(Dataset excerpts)
------

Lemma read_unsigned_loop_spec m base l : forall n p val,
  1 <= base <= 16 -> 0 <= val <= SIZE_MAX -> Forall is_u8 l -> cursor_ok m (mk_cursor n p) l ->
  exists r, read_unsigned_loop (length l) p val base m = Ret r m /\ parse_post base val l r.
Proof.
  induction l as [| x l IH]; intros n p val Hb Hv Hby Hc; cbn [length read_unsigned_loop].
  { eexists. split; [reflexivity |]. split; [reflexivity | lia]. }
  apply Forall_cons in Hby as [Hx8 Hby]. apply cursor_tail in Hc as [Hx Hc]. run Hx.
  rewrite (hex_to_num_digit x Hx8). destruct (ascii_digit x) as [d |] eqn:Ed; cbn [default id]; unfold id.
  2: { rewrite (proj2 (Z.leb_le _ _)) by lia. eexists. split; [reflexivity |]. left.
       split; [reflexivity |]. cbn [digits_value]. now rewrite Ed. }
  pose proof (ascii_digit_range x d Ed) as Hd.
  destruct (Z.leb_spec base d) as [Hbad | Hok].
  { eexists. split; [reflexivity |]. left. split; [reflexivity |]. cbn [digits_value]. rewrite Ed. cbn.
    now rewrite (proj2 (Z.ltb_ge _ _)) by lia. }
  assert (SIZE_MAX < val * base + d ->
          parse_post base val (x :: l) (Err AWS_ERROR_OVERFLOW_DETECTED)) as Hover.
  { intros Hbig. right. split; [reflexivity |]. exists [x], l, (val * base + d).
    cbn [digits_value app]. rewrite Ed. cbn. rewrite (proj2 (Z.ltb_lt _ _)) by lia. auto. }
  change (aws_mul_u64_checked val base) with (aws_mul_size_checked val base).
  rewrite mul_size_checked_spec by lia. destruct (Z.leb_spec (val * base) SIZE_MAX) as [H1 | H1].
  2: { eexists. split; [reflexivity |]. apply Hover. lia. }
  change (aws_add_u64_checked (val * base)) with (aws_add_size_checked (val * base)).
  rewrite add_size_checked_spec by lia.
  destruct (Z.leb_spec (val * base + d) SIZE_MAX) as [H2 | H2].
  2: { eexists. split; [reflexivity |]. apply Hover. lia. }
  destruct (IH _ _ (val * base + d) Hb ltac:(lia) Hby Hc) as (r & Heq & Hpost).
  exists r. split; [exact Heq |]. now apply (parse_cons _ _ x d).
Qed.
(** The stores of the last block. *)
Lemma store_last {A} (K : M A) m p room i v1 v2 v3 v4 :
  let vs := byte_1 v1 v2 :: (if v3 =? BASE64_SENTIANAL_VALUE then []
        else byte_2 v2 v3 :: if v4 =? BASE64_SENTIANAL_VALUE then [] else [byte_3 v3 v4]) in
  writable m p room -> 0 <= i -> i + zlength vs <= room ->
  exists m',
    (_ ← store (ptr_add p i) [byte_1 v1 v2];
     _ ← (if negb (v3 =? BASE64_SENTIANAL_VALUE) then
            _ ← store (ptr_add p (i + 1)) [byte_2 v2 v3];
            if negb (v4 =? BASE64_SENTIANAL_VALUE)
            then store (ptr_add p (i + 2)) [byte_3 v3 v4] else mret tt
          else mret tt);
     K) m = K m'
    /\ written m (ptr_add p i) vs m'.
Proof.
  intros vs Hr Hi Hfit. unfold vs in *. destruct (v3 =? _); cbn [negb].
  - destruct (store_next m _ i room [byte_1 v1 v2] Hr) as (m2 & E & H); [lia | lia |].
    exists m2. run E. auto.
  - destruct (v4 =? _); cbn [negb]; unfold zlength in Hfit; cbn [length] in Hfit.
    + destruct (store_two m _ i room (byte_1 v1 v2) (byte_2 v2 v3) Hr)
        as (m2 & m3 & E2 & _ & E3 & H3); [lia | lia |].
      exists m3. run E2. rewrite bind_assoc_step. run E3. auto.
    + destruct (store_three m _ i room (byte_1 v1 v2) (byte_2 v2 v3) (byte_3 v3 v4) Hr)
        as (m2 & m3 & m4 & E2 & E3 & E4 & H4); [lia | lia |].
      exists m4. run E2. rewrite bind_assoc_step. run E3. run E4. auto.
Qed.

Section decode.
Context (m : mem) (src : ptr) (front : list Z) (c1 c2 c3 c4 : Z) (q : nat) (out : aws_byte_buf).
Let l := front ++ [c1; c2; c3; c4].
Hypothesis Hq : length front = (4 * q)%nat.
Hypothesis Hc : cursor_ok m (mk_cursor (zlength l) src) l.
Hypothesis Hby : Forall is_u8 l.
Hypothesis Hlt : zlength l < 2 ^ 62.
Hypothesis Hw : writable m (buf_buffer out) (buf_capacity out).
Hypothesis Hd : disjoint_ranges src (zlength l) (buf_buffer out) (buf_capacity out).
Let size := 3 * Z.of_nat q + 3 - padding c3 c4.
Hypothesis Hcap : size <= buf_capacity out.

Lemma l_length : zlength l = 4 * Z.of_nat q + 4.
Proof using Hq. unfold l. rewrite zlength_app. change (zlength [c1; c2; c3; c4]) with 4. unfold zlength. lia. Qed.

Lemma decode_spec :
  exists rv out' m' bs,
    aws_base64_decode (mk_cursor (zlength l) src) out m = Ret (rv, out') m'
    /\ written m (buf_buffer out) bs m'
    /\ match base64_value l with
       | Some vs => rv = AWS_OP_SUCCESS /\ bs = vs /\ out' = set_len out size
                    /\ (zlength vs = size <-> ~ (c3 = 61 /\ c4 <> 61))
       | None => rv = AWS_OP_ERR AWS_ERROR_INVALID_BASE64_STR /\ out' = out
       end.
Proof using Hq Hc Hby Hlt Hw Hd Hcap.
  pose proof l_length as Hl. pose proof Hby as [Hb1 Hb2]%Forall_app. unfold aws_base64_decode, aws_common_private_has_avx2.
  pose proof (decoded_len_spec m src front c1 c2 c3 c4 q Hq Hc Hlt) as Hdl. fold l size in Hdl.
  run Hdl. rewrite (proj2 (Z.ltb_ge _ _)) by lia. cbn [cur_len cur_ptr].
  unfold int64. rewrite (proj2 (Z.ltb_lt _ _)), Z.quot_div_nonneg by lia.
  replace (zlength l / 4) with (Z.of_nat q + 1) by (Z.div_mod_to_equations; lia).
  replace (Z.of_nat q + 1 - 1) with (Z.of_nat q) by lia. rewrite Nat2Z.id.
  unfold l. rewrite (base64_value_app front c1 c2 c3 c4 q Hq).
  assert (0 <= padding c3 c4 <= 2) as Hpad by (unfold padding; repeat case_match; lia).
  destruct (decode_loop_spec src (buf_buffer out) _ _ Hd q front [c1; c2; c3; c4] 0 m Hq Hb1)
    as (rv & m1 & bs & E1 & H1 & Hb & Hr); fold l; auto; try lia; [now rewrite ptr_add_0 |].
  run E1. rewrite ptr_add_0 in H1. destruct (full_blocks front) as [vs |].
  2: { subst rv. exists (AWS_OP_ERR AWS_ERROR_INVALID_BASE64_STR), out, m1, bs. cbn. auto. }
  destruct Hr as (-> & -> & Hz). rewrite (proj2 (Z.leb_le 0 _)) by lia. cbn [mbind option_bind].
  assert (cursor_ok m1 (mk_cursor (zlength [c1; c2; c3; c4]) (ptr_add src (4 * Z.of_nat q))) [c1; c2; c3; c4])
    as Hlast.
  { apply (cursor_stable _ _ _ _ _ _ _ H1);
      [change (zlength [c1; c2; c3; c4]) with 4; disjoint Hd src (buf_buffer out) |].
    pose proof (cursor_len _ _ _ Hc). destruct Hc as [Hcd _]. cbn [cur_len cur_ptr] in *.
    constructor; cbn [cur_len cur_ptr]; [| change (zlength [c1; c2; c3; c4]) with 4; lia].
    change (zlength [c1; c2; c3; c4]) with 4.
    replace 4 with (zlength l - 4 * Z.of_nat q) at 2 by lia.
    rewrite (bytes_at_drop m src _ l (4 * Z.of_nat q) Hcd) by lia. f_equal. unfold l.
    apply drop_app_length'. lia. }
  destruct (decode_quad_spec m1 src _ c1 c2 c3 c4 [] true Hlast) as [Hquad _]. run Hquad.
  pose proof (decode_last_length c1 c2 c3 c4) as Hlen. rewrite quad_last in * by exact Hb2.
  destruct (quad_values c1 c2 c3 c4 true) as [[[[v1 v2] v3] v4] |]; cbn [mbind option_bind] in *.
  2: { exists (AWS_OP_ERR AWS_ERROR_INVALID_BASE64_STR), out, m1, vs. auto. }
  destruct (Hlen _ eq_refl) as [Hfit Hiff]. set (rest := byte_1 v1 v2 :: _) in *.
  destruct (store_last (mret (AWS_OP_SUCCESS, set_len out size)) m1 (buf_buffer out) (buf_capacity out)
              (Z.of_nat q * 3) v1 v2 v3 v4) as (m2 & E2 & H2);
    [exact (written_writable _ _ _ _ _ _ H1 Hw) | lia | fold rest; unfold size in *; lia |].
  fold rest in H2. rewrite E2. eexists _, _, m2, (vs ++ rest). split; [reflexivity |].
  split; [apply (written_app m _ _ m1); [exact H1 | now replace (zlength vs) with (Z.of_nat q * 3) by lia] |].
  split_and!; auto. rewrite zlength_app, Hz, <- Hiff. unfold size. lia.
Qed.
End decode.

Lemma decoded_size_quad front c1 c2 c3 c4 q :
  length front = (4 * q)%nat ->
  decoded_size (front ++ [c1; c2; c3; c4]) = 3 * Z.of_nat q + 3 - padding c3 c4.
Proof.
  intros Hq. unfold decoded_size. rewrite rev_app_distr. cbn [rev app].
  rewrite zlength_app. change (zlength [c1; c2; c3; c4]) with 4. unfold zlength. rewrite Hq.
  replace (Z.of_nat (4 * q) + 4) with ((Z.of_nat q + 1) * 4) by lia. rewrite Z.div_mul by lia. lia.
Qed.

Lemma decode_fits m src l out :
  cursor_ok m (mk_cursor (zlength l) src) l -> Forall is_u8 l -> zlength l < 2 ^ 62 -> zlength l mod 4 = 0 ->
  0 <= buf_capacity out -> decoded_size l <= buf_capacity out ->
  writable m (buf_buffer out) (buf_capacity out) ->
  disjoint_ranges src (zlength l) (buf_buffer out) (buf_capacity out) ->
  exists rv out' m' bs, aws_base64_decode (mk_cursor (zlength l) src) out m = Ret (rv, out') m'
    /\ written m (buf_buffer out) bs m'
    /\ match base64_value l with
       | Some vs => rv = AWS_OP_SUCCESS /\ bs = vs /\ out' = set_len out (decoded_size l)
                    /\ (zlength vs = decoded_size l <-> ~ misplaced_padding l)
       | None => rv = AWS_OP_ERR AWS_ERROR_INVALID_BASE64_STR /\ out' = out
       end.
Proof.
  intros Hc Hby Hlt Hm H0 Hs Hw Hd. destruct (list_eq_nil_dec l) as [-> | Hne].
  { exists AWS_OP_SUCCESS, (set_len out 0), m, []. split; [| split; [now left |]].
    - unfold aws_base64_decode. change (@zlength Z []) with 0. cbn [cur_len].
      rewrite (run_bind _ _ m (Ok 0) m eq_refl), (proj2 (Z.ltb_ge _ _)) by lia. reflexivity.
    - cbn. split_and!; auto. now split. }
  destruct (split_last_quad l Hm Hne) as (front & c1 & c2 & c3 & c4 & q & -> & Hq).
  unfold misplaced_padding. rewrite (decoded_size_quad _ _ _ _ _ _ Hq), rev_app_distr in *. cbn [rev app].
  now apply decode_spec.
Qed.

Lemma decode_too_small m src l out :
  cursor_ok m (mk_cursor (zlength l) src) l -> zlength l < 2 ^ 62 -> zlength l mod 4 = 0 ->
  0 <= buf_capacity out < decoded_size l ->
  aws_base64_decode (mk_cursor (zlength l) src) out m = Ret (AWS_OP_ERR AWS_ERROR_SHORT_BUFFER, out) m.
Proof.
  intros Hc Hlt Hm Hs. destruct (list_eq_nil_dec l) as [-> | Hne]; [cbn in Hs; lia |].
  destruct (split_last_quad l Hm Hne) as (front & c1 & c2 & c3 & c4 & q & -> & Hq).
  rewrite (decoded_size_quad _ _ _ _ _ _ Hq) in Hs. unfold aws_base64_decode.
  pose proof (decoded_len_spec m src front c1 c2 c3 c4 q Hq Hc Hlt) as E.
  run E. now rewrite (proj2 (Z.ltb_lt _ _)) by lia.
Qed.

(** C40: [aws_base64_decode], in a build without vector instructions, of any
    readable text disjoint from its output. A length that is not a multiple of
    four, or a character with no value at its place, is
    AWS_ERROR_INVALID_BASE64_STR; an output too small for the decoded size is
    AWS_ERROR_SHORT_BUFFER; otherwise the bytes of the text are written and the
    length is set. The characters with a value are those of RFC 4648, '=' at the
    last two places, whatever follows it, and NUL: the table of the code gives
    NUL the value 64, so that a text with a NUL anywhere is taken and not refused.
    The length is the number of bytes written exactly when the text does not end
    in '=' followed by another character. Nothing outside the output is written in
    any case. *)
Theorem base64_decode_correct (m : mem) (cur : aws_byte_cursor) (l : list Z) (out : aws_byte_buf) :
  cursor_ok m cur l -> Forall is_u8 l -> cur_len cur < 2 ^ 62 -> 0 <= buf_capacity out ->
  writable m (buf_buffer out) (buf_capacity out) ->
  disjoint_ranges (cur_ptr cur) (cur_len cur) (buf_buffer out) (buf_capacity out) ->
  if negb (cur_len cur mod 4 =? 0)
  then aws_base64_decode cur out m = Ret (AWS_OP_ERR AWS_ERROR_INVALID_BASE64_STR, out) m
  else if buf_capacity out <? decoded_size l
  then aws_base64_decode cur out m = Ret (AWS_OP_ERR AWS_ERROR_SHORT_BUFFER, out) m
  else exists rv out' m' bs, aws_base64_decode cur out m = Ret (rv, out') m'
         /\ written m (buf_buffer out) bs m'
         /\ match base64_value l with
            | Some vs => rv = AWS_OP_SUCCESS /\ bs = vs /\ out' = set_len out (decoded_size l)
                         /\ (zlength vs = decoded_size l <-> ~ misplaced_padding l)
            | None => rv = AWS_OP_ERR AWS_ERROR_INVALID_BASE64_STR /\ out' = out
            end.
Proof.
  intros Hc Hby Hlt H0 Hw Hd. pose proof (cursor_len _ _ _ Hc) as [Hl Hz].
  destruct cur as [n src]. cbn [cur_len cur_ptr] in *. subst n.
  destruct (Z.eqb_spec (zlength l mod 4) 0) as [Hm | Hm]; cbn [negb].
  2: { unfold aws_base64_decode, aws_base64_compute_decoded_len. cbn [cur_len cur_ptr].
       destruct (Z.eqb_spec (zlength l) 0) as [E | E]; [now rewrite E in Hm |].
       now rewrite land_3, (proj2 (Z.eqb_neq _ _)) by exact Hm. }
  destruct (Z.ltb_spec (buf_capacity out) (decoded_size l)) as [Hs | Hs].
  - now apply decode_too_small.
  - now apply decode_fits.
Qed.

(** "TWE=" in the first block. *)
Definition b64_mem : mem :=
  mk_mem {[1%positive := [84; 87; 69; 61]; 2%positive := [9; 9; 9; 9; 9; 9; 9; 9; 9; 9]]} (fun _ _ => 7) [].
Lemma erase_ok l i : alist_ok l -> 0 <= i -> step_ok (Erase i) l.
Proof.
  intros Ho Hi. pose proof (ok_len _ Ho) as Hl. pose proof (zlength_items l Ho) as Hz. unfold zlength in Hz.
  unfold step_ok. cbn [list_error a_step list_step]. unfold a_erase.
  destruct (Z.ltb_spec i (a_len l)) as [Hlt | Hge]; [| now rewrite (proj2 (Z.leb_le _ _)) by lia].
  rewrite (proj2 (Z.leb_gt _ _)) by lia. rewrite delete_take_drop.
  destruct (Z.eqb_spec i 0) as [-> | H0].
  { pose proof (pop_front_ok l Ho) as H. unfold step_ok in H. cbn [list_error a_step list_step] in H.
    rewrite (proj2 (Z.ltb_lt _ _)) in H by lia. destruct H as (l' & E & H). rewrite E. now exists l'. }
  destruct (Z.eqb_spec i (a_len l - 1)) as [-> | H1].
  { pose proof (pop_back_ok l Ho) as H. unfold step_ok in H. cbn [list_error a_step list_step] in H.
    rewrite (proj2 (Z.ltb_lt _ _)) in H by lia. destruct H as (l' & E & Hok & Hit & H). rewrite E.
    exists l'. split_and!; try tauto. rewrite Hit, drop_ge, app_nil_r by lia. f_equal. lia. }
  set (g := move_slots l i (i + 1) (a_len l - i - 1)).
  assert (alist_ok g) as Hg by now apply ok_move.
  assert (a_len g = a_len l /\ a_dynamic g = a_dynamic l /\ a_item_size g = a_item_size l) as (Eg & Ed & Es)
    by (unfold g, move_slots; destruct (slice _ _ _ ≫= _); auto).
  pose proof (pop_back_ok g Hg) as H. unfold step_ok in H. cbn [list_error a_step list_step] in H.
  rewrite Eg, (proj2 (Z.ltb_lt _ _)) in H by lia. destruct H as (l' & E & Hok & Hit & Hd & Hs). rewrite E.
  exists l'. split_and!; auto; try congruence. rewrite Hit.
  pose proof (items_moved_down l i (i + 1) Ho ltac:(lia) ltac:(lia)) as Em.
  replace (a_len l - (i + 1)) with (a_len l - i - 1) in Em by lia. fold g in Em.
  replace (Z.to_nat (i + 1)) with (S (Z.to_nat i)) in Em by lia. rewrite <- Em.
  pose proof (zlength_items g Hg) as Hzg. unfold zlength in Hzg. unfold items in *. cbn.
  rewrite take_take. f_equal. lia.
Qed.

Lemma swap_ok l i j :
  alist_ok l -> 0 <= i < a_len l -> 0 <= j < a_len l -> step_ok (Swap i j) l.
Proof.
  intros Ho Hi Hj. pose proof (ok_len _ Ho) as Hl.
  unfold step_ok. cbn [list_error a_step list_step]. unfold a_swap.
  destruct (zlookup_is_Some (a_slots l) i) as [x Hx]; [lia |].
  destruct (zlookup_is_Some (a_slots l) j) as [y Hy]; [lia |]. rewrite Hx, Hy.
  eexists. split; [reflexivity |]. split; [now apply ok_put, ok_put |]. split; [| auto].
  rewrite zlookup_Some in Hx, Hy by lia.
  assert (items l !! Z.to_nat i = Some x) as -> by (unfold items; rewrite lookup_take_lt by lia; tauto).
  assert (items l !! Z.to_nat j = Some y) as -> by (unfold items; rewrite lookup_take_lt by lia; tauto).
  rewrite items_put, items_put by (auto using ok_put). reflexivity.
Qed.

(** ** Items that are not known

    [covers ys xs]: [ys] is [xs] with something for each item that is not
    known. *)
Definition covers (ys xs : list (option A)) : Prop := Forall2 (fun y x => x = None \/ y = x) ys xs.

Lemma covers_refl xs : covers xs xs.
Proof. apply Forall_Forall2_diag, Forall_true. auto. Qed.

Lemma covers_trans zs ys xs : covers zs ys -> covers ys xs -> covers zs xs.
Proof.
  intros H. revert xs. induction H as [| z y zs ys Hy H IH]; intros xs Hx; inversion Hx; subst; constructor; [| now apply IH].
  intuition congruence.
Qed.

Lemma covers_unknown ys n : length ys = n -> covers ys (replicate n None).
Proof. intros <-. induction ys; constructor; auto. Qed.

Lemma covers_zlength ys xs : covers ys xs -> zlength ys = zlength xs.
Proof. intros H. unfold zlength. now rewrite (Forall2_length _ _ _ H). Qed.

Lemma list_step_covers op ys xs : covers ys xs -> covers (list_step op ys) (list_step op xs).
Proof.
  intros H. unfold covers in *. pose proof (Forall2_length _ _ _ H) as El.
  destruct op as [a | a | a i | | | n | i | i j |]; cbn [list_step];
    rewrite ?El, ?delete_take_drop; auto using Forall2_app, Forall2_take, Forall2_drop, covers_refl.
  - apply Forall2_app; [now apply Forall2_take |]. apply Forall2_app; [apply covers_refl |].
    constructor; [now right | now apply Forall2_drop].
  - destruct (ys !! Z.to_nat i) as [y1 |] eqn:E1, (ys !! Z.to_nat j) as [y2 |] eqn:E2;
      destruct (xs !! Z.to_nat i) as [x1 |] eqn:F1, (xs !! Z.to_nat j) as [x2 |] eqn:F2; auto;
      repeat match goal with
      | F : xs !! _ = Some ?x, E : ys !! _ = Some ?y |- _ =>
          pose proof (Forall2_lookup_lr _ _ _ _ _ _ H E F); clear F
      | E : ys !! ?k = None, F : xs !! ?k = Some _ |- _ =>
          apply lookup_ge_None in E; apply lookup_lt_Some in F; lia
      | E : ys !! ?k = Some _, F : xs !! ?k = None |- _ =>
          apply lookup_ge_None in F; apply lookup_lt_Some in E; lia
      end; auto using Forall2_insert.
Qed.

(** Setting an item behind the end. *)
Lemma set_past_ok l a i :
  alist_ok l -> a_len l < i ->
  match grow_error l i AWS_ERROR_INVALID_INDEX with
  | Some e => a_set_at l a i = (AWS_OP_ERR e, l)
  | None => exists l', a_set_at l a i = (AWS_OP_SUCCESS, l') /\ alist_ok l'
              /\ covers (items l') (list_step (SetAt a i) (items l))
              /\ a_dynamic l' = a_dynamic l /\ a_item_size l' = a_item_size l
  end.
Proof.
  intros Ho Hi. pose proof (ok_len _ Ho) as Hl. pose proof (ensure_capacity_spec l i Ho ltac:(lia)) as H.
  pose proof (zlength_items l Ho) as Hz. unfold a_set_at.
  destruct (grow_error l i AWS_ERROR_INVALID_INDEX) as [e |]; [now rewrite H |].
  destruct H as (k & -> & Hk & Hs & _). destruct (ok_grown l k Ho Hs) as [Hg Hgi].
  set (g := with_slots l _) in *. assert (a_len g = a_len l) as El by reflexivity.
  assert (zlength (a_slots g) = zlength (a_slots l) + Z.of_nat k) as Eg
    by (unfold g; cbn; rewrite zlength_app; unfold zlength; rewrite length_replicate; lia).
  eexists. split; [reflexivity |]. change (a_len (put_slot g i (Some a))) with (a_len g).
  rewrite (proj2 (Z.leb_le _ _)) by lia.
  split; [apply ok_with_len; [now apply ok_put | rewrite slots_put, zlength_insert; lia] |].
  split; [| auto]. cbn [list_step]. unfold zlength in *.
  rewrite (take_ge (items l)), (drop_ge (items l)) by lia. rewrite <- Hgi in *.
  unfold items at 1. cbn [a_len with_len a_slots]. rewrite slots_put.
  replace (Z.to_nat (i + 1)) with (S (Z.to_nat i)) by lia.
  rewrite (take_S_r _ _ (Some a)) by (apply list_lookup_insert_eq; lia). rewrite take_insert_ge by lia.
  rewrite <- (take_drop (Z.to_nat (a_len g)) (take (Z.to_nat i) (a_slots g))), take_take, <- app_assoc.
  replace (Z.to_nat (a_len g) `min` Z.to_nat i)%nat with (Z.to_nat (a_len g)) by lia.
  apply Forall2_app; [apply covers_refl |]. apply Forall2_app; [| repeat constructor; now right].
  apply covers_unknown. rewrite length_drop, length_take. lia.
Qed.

------

HOW TO COMPLETE THIS TASK => Go through the records and show every line with the string "mret" in it.

TASK SOLUTION =>
            then store (ptr_add p (i + 2)) [byte_3 v3 v4] else mret tt
          else mret tt);
  destruct (store_last (mret (AWS_OP_SUCCESS, set_len out size)) m1 (buf_buffer out) (buf_capacity out)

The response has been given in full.